Your goal:
Repeat exactly the lines from the start of the records below through the line that contains "destruct (exec caller", including both.

Supplied material:
Lemma exec_wfTags caller now c s :
  (∀ u, wfView (view s u)) → (∀ u, wfTags (view s u)) →
  ∀ u, wfTags (view (exec caller now c s).2 u).
Proof.
  intros Hwf Hwt u. destruct (decide (u = caller)) as [->|Hne].
  2:{ rewrite touchesOnly_exec by done. apply Hwt. }
  destruct (exec caller now c s).1 as [[]|msg] eqn:Hres.
  2:{ rewrite (trapSafe_exec caller now c s msg Hres). apply Hwt. }
  specialize (Hwf caller). specialize (Hwt caller).
  destruct Hwt as [T1 T2]. simpl in T1, T2.
  destruct c; simpl in *.
  - destruct (discard_run (createFolder caller name parentId now) s) as (-> & [H _] & _).
    destruct (H Hres) as [g (_ & _ & ->)%createFolder_inv]. by split.
  - destruct (discard_run (renameFolder caller id newName now) s) as (-> & [H _] & _).
    destruct (H Hres) as [g (f & _ & _ & ->)%renameFolder_inv]. by split.
  - destruct (discard_run (moveFolder caller id newParentId now) s) as (-> & [H _] & _).
    destruct (H Hres) as [g (f & _ & _ & _ & ->)%moveFolder_inv]. by split.
  - assert (isAnonymous caller = false ∧ is_Some (folders_of s caller !! id))
      as [Hauth [f Hf]].
    { unfold deleteFolder, bind in Hres. auth_case caller Hres. split; [done|].
      revert Hres. rewrite run_requireAuth by done.
      rewrite run_getUserFolders, run_getUserFiles. autorewrite with views.
      destruct (containsKey (folders_of s caller) id) eqn:Hc; [|done].
      by apply containsKey_true in Hc. }
    destruct Hwf as [W1 W2 _ _]. simpl in *.
    destruct (deleteFolder_run caller id f s Hauth Hf)
      as (_ & D & fs' & fo' & _ & -> & _ & Hfs).
    { intros k g Hk. by apply W1. }
    { intros k g Hk. by apply W2. }
    split; simpl; [done|]. intros k g t. rewrite Hfs.
    destruct (files_of s caller !! k) as [g'|] eqn:Hk; [|done].
    destruct (inDeleteSet D g'); [done|]. intros [= <-]. by apply (T2 k).
  - destruct (discard_run
      (uploadFile caller name description tagIds folderId size fileType blob now) s)
      as (-> & [H _] & _).
    destruct (H Hres) as [g Hg]. pose proof (uploadFile_tags_live _ _ _ _ _ _ _ _ _ _ _ Hg).
    apply uploadFile_inv in Hg as (Hg & _ & ->). split; simpl; [done|].
    intros k f t. rewrite lookup_insert. case_decide.
    + intros [= <-]. rewrite Hg. simpl. auto.
    + apply T2.
  - destruct (discard_run (updateFile caller id name description tagIds now) s)
      as (-> & [H _] & _).
    destruct (H Hres) as [g Hg].
    destruct (updateFile_tags_live _ _ _ _ _ _ _ _ Hg) as [Ht Hlive].
    apply updateFile_inv in Hg as (f & _ & _ & _ & _ & ->). split; simpl; [done|].
    intros k f' t. rewrite lookup_insert. case_decide.
    + intros [= <-]. rewrite Ht. auto.
    + apply T2.
  - destruct (discard_run (moveFile caller id newFolderId now) s) as (-> & [H _] & _).
    destruct (H Hres) as [g Hg].
    destruct (moveFile_frame _ _ _ _ _ _ Hg) as (f0 & Hf0 & Hgeq).
    apply moveFile_inv in Hg as (f & _ & _ & _ & _ & _ & ->). split; simpl; [done|].
    intros k f' t. rewrite lookup_insert. case_decide.
    + intros [= <-]. rewrite Hgeq. simpl. by apply (T2 id).
    + apply T2.
  - rewrite (deleteFile_inv _ _ _ Hres). split; simpl; [done|].
    intros k f t [_ Hf]%lookup_delete_Some. by apply (T2 k).
  - destruct (discard_run (createTag caller name color) s) as (-> & [H _] & _).
    destruct (H Hres) as [g (Hg & _ & ->)%createTag_inv_full]. split; simpl.
    + intros k t. rewrite lookup_insert. case_decide.
      * intros [= <-]. subst k. rewrite Hg. simpl. lia.
      * intros Ht. apply T1 in Ht. lia.
    + intros k f t Hf Ht. destruct (T2 k f t Hf Ht) as [x Hx].
      rewrite lookup_insert. case_decide; eauto.
  - destruct (discard_run (updateTag caller id name color) s) as (-> & [H _] & _).
    destruct (H Hres) as [g (Hg & [t0 Ht0] & _ & ->)%updateTag_inv_full]. split; simpl.
    + intros k t. rewrite lookup_insert. case_decide.
      * intros [= <-]. subst k. rewrite Hg. simpl. by apply T1 in Ht0 as [_ ?].
      * apply T1.
    + intros k f t Hf Ht. destruct (T2 k f t Hf Ht) as [x Hx].
      rewrite lookup_insert. case_decide; eauto.
  - assert (isAnonymous caller = false ∧ is_Some (tags_of s caller !! id))
      as [Hauth [tag Htag]].
    { unfold deleteTag, bind in Hres. auth_case caller Hres. split; [done|].
      revert Hres. rewrite run_requireAuth by done.
      rewrite run_getUserTags, run_getUserFiles. autorewrite with views.
      destruct (containsKey (tags_of s caller) id) eqn:Hc; [|done].
      by apply containsKey_true in Hc. }
    destruct Hwf as [_ W2 _ _]. simpl in *.
    destruct (deleteTag_run caller id tag s Hauth Htag) as [_ ->].
    { intros k g Hk. by apply W2. }
    split; simpl.
    + intros k t [_ Ht]%lookup_delete_Some. by apply T1.
    + intros k f t. rewrite lookup_fmap.
      destruct (files_of s caller !! k) as [f0|] eqn:Hk; [|done]. simpl.
      intros [= <-]. simpl. rewrite list_elem_of_In, filter_In, <- list_elem_of_In.
      intros [Ht Hne%negb_true_iff%bool_decide_eq_false].
      destruct (T2 k f0 t Hk Ht) as [x Hx]. exists x. by rewrite lookup_delete_ne.
Qed.

Lemma reachable_wfTags s : reachable s → ∀ u, wfTags (view s u).
Proof.
  induction 1 as [|s caller now c Hr IH]; [apply wfTags_init|].
  apply exec_wfTags; [by apply reachable_wf | done].
Qed.



(** ** Folder paths *)

#[local] Instance keyLe_trans {V} : Transitive (@keyLe V).
Proof. intros a b c. unfold keyLe. lia. Qed.

#[local] Instance keyLe_total {V} : Total (@keyLe V).
Proof. intros a b. unfold keyLe. lia. Qed.

(** The iteration order of a map is the only key-sorted listing of its
    entries. *)
Lemma entries_unique {V} (m : gmap nat V) l :
  l ≡ₚ map_to_list m → StronglySorted keyLe l → entries m = l.
Proof.
  intros Hperm Hsorted. unfold entries.
  apply (StronglySorted_unique_strong keyLe).
  - intros [k1 x1] [k2 x2] H1 H2 Hle1 Hle2. unfold keyLe in *. simpl in *.
    assert (k1 = k2) as -> by lia. f_equal.
    rewrite merge_sort_Permutation in H1. rewrite Hperm in H2.
    apply elem_of_map_to_list in H1, H2. congruence.
  - apply StronglySorted_merge_sort; apply _.
  - done.
  - by rewrite merge_sort_Permutation.
Qed.

Lemma map_seq_to_list {V} (l : list V) i :
  map_to_list (map_seq i l : gmap nat V) ≡ₚ zip (seq i (length l)) l.
Proof.
  revert i. induction l as [|x l IH]; intros i; simpl.
  - by rewrite map_to_list_empty.
  - rewrite map_to_list_insert by apply map_seq_cons_disjoint. by rewrite IH.
Qed.

Lemma zip_seq_sorted {V} (l : list V) i : StronglySorted keyLe (zip (seq i (length l)) l).
Proof.
  revert i. induction l as [|x l IH]; intros i; simpl; constructor; [apply IH|].
  apply Forall_forall. intros [k y] Hin. apply elem_of_zip_l in Hin.
  apply elem_of_seq in Hin. unfold keyLe. simpl. lia.
Qed.

Lemma values_map_seq {V} (l : list V) : values (map_seq 0 l : gmap nat V) = l.
Proof.
  unfold values. rewrite (entries_unique _ (zip (seq 0 (length l)) l)).
  - apply snd_zip. by rewrite length_seq.
  - symmetry. apply map_seq_to_list.
  - apply zip_seq_sorted.
Qed.

(** [buildFolderPath_from] on the remaining budget is the recursion of the
    source on [index]. *)
Lemma buildFolderPath_unfold folders pathMap currentId index :
  buildFolderPath folders pathMap currentId index
  = if decide (maxFolderDepth ≤ index) then Trap deepMsg
    else match currentId with
         | None => Ok pathMap
         | Some id =>
             match folders !! id with
             | None => Ok pathMap
             | Some folder =>
                 buildFolderPath folders (<[index := folder]> pathMap)
                                 (Folder.parentId folder) (index + 1)
             end
         end.
Proof.
  unfold buildFolderPath. case_decide as Hle.
  - by replace (maxFolderDepth - index) with 0 by lia.
  - replace (maxFolderDepth - index) with (S (maxFolderDepth - (index + 1))) by lia.
    done.
Qed.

Output for this exercise:
Lemma exec_wfTags caller now c s :
  (∀ u, wfView (view s u)) → (∀ u, wfTags (view s u)) →
  ∀ u, wfTags (view (exec caller now c s).2 u).
Proof.
  intros Hwf Hwt u. destruct (decide (u = caller)) as [->|Hne].
  2:{ rewrite touchesOnly_exec by done. apply Hwt. }
  destruct (exec caller now c s).1 as [[]|msg] eqn:Hres.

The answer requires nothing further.